▸ **ASSIGNMENT**
Below are entries; copy exactly the lines from the one with "- apply (rs_go" through the one with "unfold tl. by", both included, and leave out the rest.

▸ **TASK DATA**
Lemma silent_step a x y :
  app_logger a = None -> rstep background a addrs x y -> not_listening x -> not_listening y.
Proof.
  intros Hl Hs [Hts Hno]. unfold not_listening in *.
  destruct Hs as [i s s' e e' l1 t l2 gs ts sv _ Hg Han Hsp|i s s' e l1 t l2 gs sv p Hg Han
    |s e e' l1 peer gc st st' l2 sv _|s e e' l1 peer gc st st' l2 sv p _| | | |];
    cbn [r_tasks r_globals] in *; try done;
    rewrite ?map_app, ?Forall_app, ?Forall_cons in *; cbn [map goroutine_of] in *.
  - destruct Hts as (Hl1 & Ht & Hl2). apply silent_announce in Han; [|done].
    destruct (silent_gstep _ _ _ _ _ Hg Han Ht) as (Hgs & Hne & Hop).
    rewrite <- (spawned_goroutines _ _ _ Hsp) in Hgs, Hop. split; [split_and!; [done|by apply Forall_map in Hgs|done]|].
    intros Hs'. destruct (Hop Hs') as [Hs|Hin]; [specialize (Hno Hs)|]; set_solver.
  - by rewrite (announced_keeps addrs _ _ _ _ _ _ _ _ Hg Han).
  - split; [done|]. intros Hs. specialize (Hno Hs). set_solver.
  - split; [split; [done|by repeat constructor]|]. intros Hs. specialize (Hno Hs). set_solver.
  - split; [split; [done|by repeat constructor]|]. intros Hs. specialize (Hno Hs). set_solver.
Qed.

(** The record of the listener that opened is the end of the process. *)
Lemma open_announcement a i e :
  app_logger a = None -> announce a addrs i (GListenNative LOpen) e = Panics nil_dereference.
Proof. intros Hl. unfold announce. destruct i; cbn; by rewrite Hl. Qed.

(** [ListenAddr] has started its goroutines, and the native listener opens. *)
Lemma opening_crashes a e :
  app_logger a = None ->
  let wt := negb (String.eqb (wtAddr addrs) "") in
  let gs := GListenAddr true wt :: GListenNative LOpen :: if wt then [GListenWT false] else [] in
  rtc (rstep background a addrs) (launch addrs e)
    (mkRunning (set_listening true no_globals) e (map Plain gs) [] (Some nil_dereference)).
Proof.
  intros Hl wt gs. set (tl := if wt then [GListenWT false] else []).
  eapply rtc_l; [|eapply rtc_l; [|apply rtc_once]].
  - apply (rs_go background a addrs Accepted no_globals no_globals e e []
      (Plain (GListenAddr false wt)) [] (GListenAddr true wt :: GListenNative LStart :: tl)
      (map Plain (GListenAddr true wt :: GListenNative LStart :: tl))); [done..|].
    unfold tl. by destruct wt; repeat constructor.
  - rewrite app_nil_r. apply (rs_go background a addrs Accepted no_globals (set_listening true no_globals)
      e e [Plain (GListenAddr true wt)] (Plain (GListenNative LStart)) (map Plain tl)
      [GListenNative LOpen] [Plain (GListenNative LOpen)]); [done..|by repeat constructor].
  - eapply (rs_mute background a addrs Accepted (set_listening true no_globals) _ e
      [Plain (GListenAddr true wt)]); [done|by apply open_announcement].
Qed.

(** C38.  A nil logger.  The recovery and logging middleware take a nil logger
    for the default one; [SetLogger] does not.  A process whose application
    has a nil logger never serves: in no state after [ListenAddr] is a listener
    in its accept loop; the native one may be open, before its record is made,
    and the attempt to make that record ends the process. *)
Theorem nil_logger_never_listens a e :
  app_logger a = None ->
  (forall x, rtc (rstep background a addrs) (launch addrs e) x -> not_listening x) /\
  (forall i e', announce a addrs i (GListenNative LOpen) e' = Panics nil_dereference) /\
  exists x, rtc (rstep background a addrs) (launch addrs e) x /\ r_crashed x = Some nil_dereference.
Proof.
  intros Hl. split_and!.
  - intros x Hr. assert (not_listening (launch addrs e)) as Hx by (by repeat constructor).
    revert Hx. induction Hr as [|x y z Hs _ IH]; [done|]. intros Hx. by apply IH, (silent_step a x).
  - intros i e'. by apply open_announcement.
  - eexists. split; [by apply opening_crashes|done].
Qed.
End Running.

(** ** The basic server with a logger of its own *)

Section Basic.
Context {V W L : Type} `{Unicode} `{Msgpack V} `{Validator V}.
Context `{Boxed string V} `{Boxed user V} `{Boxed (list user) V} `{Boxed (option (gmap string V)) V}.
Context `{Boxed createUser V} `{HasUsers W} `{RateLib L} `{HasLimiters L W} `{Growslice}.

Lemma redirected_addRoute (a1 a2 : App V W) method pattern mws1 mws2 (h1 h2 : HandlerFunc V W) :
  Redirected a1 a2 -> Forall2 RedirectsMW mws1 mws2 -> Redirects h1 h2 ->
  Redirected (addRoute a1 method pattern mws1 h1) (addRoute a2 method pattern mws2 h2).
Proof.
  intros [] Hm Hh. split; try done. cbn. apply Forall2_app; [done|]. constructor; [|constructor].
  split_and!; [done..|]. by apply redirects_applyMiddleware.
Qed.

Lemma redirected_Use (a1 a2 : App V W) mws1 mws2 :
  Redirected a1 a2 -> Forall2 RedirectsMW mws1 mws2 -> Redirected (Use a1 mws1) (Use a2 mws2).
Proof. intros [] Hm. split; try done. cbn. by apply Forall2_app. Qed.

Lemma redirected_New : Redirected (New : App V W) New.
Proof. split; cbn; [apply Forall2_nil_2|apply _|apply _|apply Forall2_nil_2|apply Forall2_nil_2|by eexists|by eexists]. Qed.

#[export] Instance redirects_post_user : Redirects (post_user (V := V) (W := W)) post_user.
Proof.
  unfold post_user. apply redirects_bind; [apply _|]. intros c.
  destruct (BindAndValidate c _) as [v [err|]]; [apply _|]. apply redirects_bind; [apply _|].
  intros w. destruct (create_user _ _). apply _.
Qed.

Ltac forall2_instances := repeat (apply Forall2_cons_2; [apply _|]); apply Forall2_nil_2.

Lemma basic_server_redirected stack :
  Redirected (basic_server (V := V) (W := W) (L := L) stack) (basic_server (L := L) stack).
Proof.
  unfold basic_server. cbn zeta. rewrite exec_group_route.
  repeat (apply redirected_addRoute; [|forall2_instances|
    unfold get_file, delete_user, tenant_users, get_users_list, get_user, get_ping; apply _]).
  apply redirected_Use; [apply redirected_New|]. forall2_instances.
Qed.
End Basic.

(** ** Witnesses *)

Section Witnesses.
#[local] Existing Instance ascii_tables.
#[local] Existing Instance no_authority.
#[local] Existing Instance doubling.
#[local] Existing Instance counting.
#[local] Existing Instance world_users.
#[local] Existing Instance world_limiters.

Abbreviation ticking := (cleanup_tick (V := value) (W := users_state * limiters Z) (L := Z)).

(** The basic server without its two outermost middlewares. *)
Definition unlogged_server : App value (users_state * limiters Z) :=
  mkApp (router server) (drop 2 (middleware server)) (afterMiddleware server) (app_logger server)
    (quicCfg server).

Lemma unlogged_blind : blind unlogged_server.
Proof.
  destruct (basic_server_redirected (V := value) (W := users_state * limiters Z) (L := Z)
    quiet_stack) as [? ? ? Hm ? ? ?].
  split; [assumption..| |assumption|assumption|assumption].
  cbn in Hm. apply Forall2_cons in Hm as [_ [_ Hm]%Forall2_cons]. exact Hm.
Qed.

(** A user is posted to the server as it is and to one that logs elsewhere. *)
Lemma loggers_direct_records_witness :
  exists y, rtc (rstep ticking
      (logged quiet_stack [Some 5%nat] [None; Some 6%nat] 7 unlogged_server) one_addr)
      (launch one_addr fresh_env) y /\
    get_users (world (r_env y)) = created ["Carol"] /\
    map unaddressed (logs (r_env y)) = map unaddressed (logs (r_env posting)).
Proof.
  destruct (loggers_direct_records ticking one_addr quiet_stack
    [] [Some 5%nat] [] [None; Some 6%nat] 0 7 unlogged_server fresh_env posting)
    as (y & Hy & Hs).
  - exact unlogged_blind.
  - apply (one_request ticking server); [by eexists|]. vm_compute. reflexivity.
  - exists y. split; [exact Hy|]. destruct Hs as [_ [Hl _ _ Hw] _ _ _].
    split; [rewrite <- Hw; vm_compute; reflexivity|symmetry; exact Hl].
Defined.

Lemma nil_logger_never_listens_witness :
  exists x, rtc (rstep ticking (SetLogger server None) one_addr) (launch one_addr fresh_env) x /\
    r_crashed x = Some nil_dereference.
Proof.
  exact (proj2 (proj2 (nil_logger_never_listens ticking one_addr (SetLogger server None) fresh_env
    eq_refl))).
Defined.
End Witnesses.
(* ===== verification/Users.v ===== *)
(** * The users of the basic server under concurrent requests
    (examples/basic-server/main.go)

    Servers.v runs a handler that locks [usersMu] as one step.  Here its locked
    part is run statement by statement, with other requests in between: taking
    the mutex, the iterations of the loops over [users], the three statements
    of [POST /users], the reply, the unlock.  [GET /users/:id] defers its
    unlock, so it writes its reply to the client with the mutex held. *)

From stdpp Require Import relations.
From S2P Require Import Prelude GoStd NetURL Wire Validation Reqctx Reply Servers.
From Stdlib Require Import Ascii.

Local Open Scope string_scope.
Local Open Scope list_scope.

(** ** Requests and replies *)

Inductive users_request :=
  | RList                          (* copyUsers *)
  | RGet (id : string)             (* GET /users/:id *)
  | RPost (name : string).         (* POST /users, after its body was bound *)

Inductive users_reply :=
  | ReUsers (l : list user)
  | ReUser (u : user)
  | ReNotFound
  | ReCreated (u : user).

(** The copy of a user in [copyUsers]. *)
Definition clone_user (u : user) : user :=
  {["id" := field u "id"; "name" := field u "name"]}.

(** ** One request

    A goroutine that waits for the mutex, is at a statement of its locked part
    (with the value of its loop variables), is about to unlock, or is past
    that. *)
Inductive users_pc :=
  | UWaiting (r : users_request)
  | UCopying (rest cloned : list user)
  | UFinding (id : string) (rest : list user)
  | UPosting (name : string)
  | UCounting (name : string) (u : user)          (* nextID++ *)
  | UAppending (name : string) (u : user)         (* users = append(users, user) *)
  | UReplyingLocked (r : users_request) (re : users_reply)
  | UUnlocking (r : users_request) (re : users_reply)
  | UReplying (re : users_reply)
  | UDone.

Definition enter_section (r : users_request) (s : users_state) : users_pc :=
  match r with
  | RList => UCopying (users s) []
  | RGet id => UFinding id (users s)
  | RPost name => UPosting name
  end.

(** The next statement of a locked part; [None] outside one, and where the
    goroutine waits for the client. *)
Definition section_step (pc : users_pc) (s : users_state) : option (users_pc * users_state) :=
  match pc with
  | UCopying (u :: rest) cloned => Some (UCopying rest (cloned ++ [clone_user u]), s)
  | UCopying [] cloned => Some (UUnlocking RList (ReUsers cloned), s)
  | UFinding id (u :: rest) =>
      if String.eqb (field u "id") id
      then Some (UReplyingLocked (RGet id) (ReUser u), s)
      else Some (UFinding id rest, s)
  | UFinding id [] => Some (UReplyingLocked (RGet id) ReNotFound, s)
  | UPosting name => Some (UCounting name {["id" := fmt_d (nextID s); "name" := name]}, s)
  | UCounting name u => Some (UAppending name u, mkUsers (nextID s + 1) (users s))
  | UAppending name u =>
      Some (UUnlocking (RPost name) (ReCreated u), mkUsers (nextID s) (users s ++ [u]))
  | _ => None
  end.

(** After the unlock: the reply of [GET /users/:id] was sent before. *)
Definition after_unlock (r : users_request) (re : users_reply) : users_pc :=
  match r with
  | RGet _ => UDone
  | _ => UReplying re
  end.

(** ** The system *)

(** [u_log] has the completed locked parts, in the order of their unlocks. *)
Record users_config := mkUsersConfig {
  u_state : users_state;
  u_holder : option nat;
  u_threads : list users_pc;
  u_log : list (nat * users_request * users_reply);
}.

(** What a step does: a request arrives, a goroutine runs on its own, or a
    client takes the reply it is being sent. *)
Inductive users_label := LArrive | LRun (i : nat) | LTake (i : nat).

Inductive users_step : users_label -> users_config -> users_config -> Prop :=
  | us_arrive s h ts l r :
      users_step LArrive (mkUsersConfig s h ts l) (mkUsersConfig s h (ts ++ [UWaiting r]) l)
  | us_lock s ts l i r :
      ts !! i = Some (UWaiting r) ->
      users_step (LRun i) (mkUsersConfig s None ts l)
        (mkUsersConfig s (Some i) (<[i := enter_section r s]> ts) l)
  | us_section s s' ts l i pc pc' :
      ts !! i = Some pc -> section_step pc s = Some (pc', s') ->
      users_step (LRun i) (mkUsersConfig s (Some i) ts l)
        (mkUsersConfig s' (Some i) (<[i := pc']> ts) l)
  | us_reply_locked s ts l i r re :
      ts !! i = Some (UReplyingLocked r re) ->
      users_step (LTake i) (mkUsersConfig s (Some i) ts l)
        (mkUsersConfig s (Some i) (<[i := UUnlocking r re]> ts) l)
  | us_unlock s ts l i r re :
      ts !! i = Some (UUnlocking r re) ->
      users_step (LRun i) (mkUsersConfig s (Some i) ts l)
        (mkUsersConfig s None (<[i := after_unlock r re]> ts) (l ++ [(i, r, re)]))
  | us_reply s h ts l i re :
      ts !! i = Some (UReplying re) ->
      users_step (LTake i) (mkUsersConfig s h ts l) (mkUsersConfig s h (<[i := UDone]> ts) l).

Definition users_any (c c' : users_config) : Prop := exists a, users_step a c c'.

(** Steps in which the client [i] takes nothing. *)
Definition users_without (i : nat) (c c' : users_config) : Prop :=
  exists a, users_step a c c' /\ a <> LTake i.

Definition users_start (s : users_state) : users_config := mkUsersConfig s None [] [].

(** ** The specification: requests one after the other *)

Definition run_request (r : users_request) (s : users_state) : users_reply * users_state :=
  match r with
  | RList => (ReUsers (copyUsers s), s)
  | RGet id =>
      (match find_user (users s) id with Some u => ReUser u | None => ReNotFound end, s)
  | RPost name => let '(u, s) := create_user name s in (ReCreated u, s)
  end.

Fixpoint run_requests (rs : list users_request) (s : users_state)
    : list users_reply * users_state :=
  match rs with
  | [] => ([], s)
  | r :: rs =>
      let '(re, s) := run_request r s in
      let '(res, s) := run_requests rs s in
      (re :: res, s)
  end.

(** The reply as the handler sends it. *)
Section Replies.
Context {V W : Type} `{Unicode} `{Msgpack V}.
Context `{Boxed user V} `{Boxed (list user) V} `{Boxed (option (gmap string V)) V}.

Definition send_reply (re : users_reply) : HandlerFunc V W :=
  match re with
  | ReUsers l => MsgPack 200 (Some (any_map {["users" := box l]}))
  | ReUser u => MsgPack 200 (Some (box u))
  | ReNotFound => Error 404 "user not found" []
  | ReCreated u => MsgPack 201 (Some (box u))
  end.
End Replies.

▸ **REPLY TO THE EXERCISE**
  - apply (rs_go background a addrs Accepted no_globals no_globals e e []
      (Plain (GListenAddr false wt)) [] (GListenAddr true wt :: GListenNative LStart :: tl)
      (map Plain (GListenAddr true wt :: GListenNative LStart :: tl))); [done..|].
    unfold tl. by destruct wt; repeat constructor.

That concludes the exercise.